AWS for Industries

Deploying a Privacy-Safe Data Clean Room on AWS with Snowflake

The deprecation of device identifiers and third-party cookies has accelerated the need for advertisers, data providers, and media companies to collaborate directly as they seek to understand customers, plan media campaigns, and analyze path-to-purchase. At the same time, privacy regulations, consumer trust, and intellectual property protection are driving the need for increased data security and governance when data is shared between parties. These two industry trends – increased data security and multi-party data collaboration – are driving customers to invest specialized workloads called data clean rooms. Clean rooms act as collaborative workspaces where multiple parties can run analytics together with restrictions that ensure data security and governance for underlying raw data.

Today at the Snowflake Media Data Cloud Summit, Snowflake, the Data Cloud company, announced the availability of a new solution that helps marketers, media companies, agencies, and technology companies accelerate deployments of Snowflake data clean rooms for audience enrichment, segmentation, marketing measurement, and attribution with Amazon Web Services (AWS). The solution, Deploying a Privacy-Safe Data Clean Room in the Cloud, makes it easy to connect first-party data in Amazon Simple Storage Service (Amazon S3) with Snowflake clean rooms for privacy-safe data collaboration and helps customers move fast to unlock data clean room use cases with AWS and Snowflake.

Customers can sign up for a Snowflake account through AWS Marketplace, and deploy the solution using a preconfigured AWS CloudFormation template that registers their data in a Snowflake data clean room while maintaining control of the underlying data in their AWS account. AWS customers already using Snowflake for data collaboration workloads can use this new solution to decrease the time it takes to add new data collaboration partners and datasets to their Snowflake-powered clean rooms. Two or more customer types can participate in Snowflake data clean room collaborations and maintain control of data in their own AWS account. For example, marketers, agencies, media platforms, and a broad array of advertising and marketing technology customers can collaborate together for use cases such as audience enrichment, segmentation, media planning, activation, and measurement in privacy-safe workspaces.
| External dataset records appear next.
(** ** From the directory to the written rows *)

(** X19.  Every matched row that the event script writes stems from an entry
    of the directory whose name has [.PNT] or [.pnt] in it and whose last
    eight characters contain an entry of the catalogue; the instant that is
    looked up is the instant of the measurement plus 18 seconds, an absent
    instant staying absent; and both looked-up cells are read at that
    instant. *)
Theorem written_events_stem_from_the_directory :
  forall path_smp_dir path_emlid output_csv_file correction_file_type out0 df_emlid,
    Smp.read_correction path_emlid correction_file_type = (out0, inr (Some df_emlid)) ->
    Smp.load_profiles path_smp_dir <> [] ->
    Smp.files output_csv_file <> [] ->
    exists out written,
      Smp.smp_get_gps_correction path_smp_dir path_emlid output_csv_file correction_file_type
      = (out, inr written)
      /\ forall o, In o (Smp.right_columns written) ->
           exists p row_file,
             In p path_smp_dir
             /\ In row_file (Smp.files output_csv_file)
             /\ Smp.name (Smp.event o) = Smp.file p
             /\ PyStr.str_in ".PNT" (Smp.file p) || PyStr.str_in ".pnt" (Smp.file p) = true
             /\ PyStr.str_in row_file (PyStr.last_chars 8 (Smp.file p)) = true
             /\ Smp.timestamp (Smp.event o) = option_map (fun t => t + 18) (Smp.p_timestamp p)
             /\ Smp.get_lat_emlid (Smp.timestamp (Smp.event o)) df_emlid
                = ret (Smp.lat_emlid o)
             /\ Smp.get_lon_emlid (Smp.timestamp (Smp.event o)) df_emlid
                = ret (Smp.lon_emlid o).
Proof.
  intros dir pos xl mode out0 df Hread Hdir Hxl.
  rewrite (smp_run dir pos xl mode out0 df Hread Hdir Hxl). cbv zeta.
  eexists _, _. split; [reflexivity |].
  cbn [Smp.right_columns]. intros o Ho.
  apply in_map_iff in Ho. destruct Ho as (x & <- & Hx).
  unfold Closed.df_smp_excel in Hx. apply in_concat in Hx.
  destruct Hx as (sel & Hsel & Hx). apply in_map_iff in Hsel.
  destruct Hsel as (row_file & <- & Hrow).
  unfold Closed.selected in Hx. apply filter_In in Hx. destruct Hx as [Hx Hmatch].
  unfold Smp.load_profiles in Hx. apply in_map_iff in Hx. destruct Hx as (p & <- & Hp).
  apply filter_In in Hp. destruct Hp as [Hp Hext].
  exists p, row_file. cbn [Closed.looked_up Smp.event Smp.name Smp.timestamp
                            Smp.lat_emlid Smp.lon_emlid] in *.
  rewrite smp_get_lat_emlid_eq, smp_get_lon_emlid_eq.
  repeat split; assumption || reflexivity.
Qed.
The remainder of this blog post describes how you can join privacy-safe data clean room with Snowflake through AWS Marketplace and AWS CloudFormation.

How to collaborate with a Snowflake data clean room using AWS

1. Subscribe to Snowflake via AWS Marketplace

Log into the AWS Management Console and go to the AWS Marketplace. Click on “Discover products” and type “Snowflake” in the search box.

Select “Snowflake Data Cloud,” click on the “Continue to Subscribe” button, and then click on the “Subscribe” button on the next screen.

This will open a Subscription window for Snowflake. Enter your information and select the Snowflake Edition and AWS Region you want your Snowflake account to be deployed in. We recommend that you use the Business Critical Edition and the AWS Region that will be shared with the media publisher.

Once you enter the information, you will receive an email to complete your Snowflake subscription.

2. Export data to be used for the Data Clean Room to Amazon S3

The Data Clean Room allows advertisers to combine data with media company data for analytics. Amazon S3 can be used as the data store for simplicity.

Create an Amazon S3 bucket. We recommend using the same AWS Region as the Snowflake account.

Export the data to the Amazon S3 bucket using a prefix and folder structure as needed. You can use AWS Glue or any preferred data integration tool. We recommend a self-describing format such as parquet for the data files.

Example:

3. Snowflake account setup

After signing in to the new Snowflake account, we recommend that you follow a few steps to configure the Snowflake account to use a specific user and role for the data clean room.

The following SQL script can be used to configure a user, role, database, and Snowflake warehouse to be used for the clean room. Simply copy and paste it into the Snowflake console and run the SQL using the “Run” button.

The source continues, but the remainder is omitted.